Desde hace años, las salas de cine han sufrido una importante caída de público y consecuentemente de ventas. Principalmente desbancadas por las nuevas plataformas audiovisuales que han modificado la forma de ver cine. Aquellos años en los que el nodo sustituía a los anuncios publicitarios, el cine contenía un imaginario nostálgicamente ocre que se proyectaba en forma de escapatoria juvenil, de primeros romances, de amistades, de ciudad de provincias… En la canción una de romanos de Sabina está presente esa esencia; porque el cine ha sido el becerro de oro de varias generaciones, a pesar de que lo más importante para la mayoría de hoy sea el oro del becerro, como decía Galeano.

Splendor (1989) Mastronniani y Troisi abatidos ante la falta de público

A principios de los 90,  Ettore Scola da a luz a una depurada elegía al cine y su modus operandi :  Splendor (1989) . En esta cinta Mastroianni regenta un cine de un pequeño pueblo romano, y Massimo Troisi reconvertido a cinematógrafo. Retrata, en una estética muy cuidada, cómo afectó  al negocio del cine los inicios del pase por televisión de películas y su notable merma de público. Llegan a perdurar con sesiones tan reducido de espectadores como dedos en una mano. Siendo este otro frente abierto que en su momento el cine pudo eludir, aferrándose a lo inmortal para acabar muriendo de tiempo.

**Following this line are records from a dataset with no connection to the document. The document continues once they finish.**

(* ===== verification/Worker.v ===== *)
(** * Production of a block (src/committee/worker.go: [commit], [Finalize],
    [broadcastTbInCommittee]).

    The worker of a committee's leader takes a block from the pool, fetches
    and checks the accounts it touches, executes it, and computes the new
    state root from the proofs; the block then goes through the consensus of
    Pbft, to the shard, and its receipts to the clients.  The answer of the
    shard is a function of the accounts asked for. *)
From S2P Require Import Prelude Core TxPool Exec Encoding Node Rebuild Trie MerkleProof StateRoot Block Committee.
Local Open Scope Z_scope.

(** The accounts [updatedStates] points to. *)
Definition resolve (st : wstate) : gmap bytes StateAccount :=
  omap (λ a, addr2State st !! a) (updatedStates st).

Section worker.
Context `{RL : RLP} `{MI : MapIter} `{TH : TrieHasher}.
Variable GetHash : bytes → bytes.
Variable EncodeToBytes : StateAccount → option bytes.
Variable DecodeBytes : bytes → option StateAccount.
Variable AppendUint64 : Z → bytes.
Variable EncodeIndex : Transaction → bytes.
Variable EmptyRootHash : bytes.

Definition Finalize (header : Header) (txs : list Transaction) (hash2Node : gmap bytes Node)
    (trieRoot : bytes) (updatedStates : gmap bytes StateAccount) : go Block :=
  '(newTrieRoot, _) ← rebuildTrie GetHash EncodeToBytes 65 trieRoot hash2Node updatedStates;
  NewBlock AppendUint64 EncodeIndex EmptyRootHash (set_hRoot newTrieRoot header) txs.

(** The header the worker fills in, all other fields at their zero value. *)
Definition new_header (comID curHeight timestamp : Z) : Header :=
  mkHeader zero_hash (replicate 20 0) zero_hash zero_hash (Some (11 ^ 11)) (Some curHeight)
    (u64 timestamp) zero_hash (replicate 8 0) comID.

(** [commit], with the wait for the consensus round left to Pbft: the block,
    the pool it leaves and the messages to clients. *)
Definition commit (query : list bytes → ShardSendState) (MaxBlockSize comID parentHeight timestamp : Z)
    (pool : TxPool) : go (Block * TxPool * list (Z * list TXReceipt)) :=
  '(txs, addrs, pool) ← Pending MaxBlockSize parentHeight pool;
  states ← getStatusFromShard GetHash 65 (query addrs);
  '(addr2State, hash2Node) ← analyseStates GetHash DecodeBytes states;
  '(st, txs) ← executeTransactions GetHash txs (mkWstate addr2State ∅);
  let curHeight := parentHeight + 1 in
  block ← Finalize (new_header comID curHeight timestamp) txs hash2Node (StatusTrieHash states) (resolve st);
  msgs ← sendTXReceipt2Client comID curHeight txs;
  Ret (block, pool, msgs).

(** ** The updated accounts of a block *)
Lemma executeTransaction_updates st tx st' tx' :
  executeTransaction GetHash st tx = Ret (st', tx') →
  (∀ h a, updatedStates st' !! h = Some a → updatedStates st !! h = Some a ∨ (h = GetHash a ∧ touches tx a)) ∧
  (∀ a, touches tx a → is_Some (updatedStates st' !! GetHash a)) ∧
  (∀ h, is_Some (updatedStates st !! h) → is_Some (updatedStates st' !! h)).
Proof.
  unfold executeTransaction, touches, IntraTXType, CrossTXType1, CrossTXType2, RollbackTXType. intros He.
  repeat split_guard; go_inv; simpl; (split_and!; [intros h a|intros a|intros h]);
    rewrite ?lookup_insert_is_Some', ?lookup_insert_Some; try (destruct_or?; naive_solver congruence); naive_solver.
Qed.

Lemma executeTransactions_updates txs : ∀ st st' k,
  executeTransactions GetHash txs st = Ret (st', k) →
  (∀ h a, updatedStates st' !! h = Some a → updatedStates st !! h = Some a ∨ (h = GetHash a ∧ ∃ tx, tx ∈ txs ∧ touches tx a)) ∧
  (∀ tx a, tx ∈ txs → touches tx a → is_Some (updatedStates st' !! GetHash a)) ∧
  (∀ h, is_Some (updatedStates st !! h) → is_Some (updatedStates st' !! h)).
Proof.
  induction txs as [|tx txs IH]; intros st st' k He; simpl in He; go_inv.
  { split_and!; [by left| |done]. by intros ? ? ?%elem_of_nil. }
  destruct x as [st1 tx1]; go_inv. destruct x as [st2 txs2]; go_inv.
  destruct (executeTransaction_updates st tx st1 tx1) as (A1 & B1 & C1); [done|].
  destruct (IH st1 st' txs2) as (A2 & B2 & C2); [done|]. split_and!.
  - intros h a [Hh|(Hh & t & Ht & Hta)]%A2; [|right; split; [done|]; exists t; split; [by right|done]].
    apply A1 in Hh as [?|[? ?]]; [by left|right]. split; [done|]. exists tx. split; [by left|done].
  - intros t a [->|Ht]%elem_of_cons Hta; [by apply C2, B1|by eapply B2].
  - auto.
Qed.

(** ** The block is right *)
Context `{!RLPLaws}.
Hypothesis digest : ∀ b, Forall in_u8 (GetHash b) ∧ length (GetHash b) = 32%nat.
(** Only a negative balance cannot be encoded. *)
Hypothesis encodable : ∀ a, 0 ≤ Balance a → is_Some (EncodeToBytes a).
Abbreviation key a := (keybytesToHex (GetHash a)).

Lemma Pending_related m h p txs addrs p' : Pending m h p = Ret (txs, addrs, p') → getTxRelatedAddrs txs = Ret addrs.
Proof.
  unfold Pending. destruct (rollback_loop _ _ _ _) as [[i l] r], (pending_loop _ _ _ _ _) as [l' r']. intros HP. by go_inv.
Qed.

Lemma success_not_default tx : TXStatus (set_TXStatus (success_status tx) tx) ≠ DefaultStatus.
Proof. unfold success_status, set_TXStatus; simpl. by repeat case_decide. Qed.

Lemma receipts_returned comID h txs :
  ∃ msgs, sendTXReceipt2Client comID h ((λ tx, set_TXStatus (success_status tx) tx) <$> txs) = Ret msgs.
Proof.
  unfold sendTXReceipt2Client.
  destruct (go_fold_returns (receipt_step comID h) (λ _, True) ∅ ((λ tx, set_TXStatus (success_status tx) tx) <$> txs))
    as (t & -> & _); [done| |simpl; eauto].
  intros m tx (tx' & -> & _)%list_elem_of_fmap _. unfold receipt_step.
  rewrite bool_decide_false by apply success_not_default. eauto.
Qed.

(** The shard answers with the accounts asked for, all of which it has. *)
Definition answers (n : Node) (query : list bytes → ShardSendState) (addrs : list bytes) : Prop :=
  honest_response GetHash n (query addrs) ∧
  (∀ a, is_Some (AccountData (query addrs) !! a) ↔ a ∈ addrs) ∧
  (∀ a, a ∈ addrs → ∃ e acct, tree_get n (key a) = Some e ∧ DecodeBytes e = Some acct).
(** No account is overdrawn at the end of the block. *)
Definition solvent (n : Node) (addrs : list bytes) (txs : list Transaction) : Prop :=
  ∀ a e acct, a ∈ addrs → tree_get n (key a) = Some e → DecodeBytes e = Some acct →
    0 ≤ Balance acct + sumZ (λ tx, delta tx a) txs.

(** What the execution leaves for the accounts of the block. *)
Lemma resolve_updated txs addr2State st' k a :
  (∀ b c, (∃ tx, tx ∈ txs ∧ touches tx b) → (∃ tx, tx ∈ txs ∧ touches tx c) → GetHash b = GetHash c → b = c) →
  executeTransactions GetHash txs (mkWstate addr2State ∅) = Ret (st', k) →
  (∃ tx, tx ∈ txs ∧ touches tx a) → resolve st' !! GetHash a = Exec.addr2State st' !! a.
Proof.
  intros Hinj He Ha. destruct (executeTransactions_updates _ _ _ _ He) as (A & B & _).
  pose proof Ha as (tx & Htx & Hta). destruct (B tx a Htx Hta) as [b Hb].
  unfold resolve. rewrite lookup_omap, Hb. simpl.
  apply A in Hb as [Hb|[Heq Hb]]; [simpl in Hb; by rewrite lookup_empty in Hb|]. f_equal. symmetry. by apply Hinj.
Qed.

(** [commit] is the composition of its steps. *)
Lemma commit_steps query m comID h ts pool txs addrs pool' states a2s h2n st txs' block msgs :
  Pending m h pool = Ret (txs, addrs, pool') → getStatusFromShard GetHash 65 (query addrs) = Ret states →
  analyseStates GetHash DecodeBytes states = Ret (a2s, h2n) →
  executeTransactions GetHash txs (mkWstate a2s ∅) = Ret (st, txs') →
  Finalize (new_header comID (h + 1) ts) txs' h2n (StatusTrieHash states) (resolve st) = Ret block →
  sendTXReceipt2Client comID (h + 1) txs' = Ret msgs →
  commit query m comID h ts pool = Ret (block, pool', msgs).
Proof.
  intros E1 E2 E3 E4 E5 E6. unfold commit.
  rewrite E1; cbv beta iota delta [mbind go_bind]. rewrite E2, E3, E4, E5, E6. done.
Qed.

(** The accounts of an honest answer, as [analyseStates] decodes them. *)
Lemma fetched_states n resp (addrs : list bytes) :
  wf_tree n 64 → hashed_nodes GetHash n → NoDup (nhash GetHash <$> subtrees n) → honest_response GetHash n resp →
  (∀ a, is_Some (AccountData resp !! a) ↔ a ∈ addrs) →
  (∀ a, a ∈ addrs → ∃ e acct, tree_get n (key a) = Some e ∧ DecodeBytes e = Some acct) →
  (∀ addr enc, AccountData resp !! addr = Some enc → is_Some (DecodeBytes enc)) ∧
  ∃ a2s h2n, analyseStates GetHash DecodeBytes resp = Ret (a2s, h2n) ∧
  (∀ a, a ∉ addrs → a2s !! a = None) ∧
  ∀ a, a ∈ addrs → ∃ e acct, tree_get n (key a) = Some e ∧ DecodeBytes e = Some acct ∧ a2s !! a = Some acct.
Proof.
  intros Hw Hh Hd Hhon Hdom Hacc.
  assert (∀ addr enc, AccountData resp !! addr = Some enc → is_Some (DecodeBytes enc) ∧
    tree_get n (key addr) = Some enc) as Hdec.
  { intros addr enc Ha. destruct (Hacc addr) as (e & acct & He & Hde); [apply Hdom; eauto|].
    destruct (proj2 Hhon _ _ Ha) as [-> _]. rewrite He. simpl. split; [by rewrite Hde|done]. }
  assert (∀ addr enc, AccountData resp !! addr = Some enc → is_Some (DecodeBytes enc)) as Hdec1
    by (intros addr enc Ha; by apply (Hdec addr)).
  split; [done|].
  destruct (analyseStates_ok GetHash EncodeToBytes DecodeBytes digest n Hw Hh Hd resp Hhon Hdec1)
    as (a2s & h2n & _ & Han & _ & _ & _ & Ha2s).
  exists a2s, h2n. split_and!; [done| |].
  { intros a Ha. rewrite Ha2s. destruct (AccountData resp !! a) eqn:E; [|done]. destruct Ha. apply Hdom. by rewrite E. }
  intros a Ha.
  destruct (proj2 (Hdom a) Ha) as [enc Henc]. destruct (Hdec a enc Henc) as [[acct Hac] Hget].
  exists enc, acct. rewrite Ha2s, Henc. by split_and!.
Qed.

Hoy Goliat es una Hidra policefálica –encarnada en las distintas plataformas contenidos audiovisuales de consumo doméstico – y la cepa que algún día daba buen vino parece sufrir de alguna plaga de hongos – representada en la privación de lo ámbito social por el virus –. Es complejo remediarlo con dispensadores de geles hidroalcóholicos o con sprays que prometen actuar de panacea.
La persistencia del machadiano «hoy es siempre todavía» tal vez pueda sostener la escarniosa situación en la que se encuentra el cine como espacio físico, y el descendiente público asiduo. De momento, los cines y sus propietarios parecen emplazarse al pandémico verso de Los Desnudos (2020) de Antonio Lucas: «nosotros, a favor de no aceptarlo todo».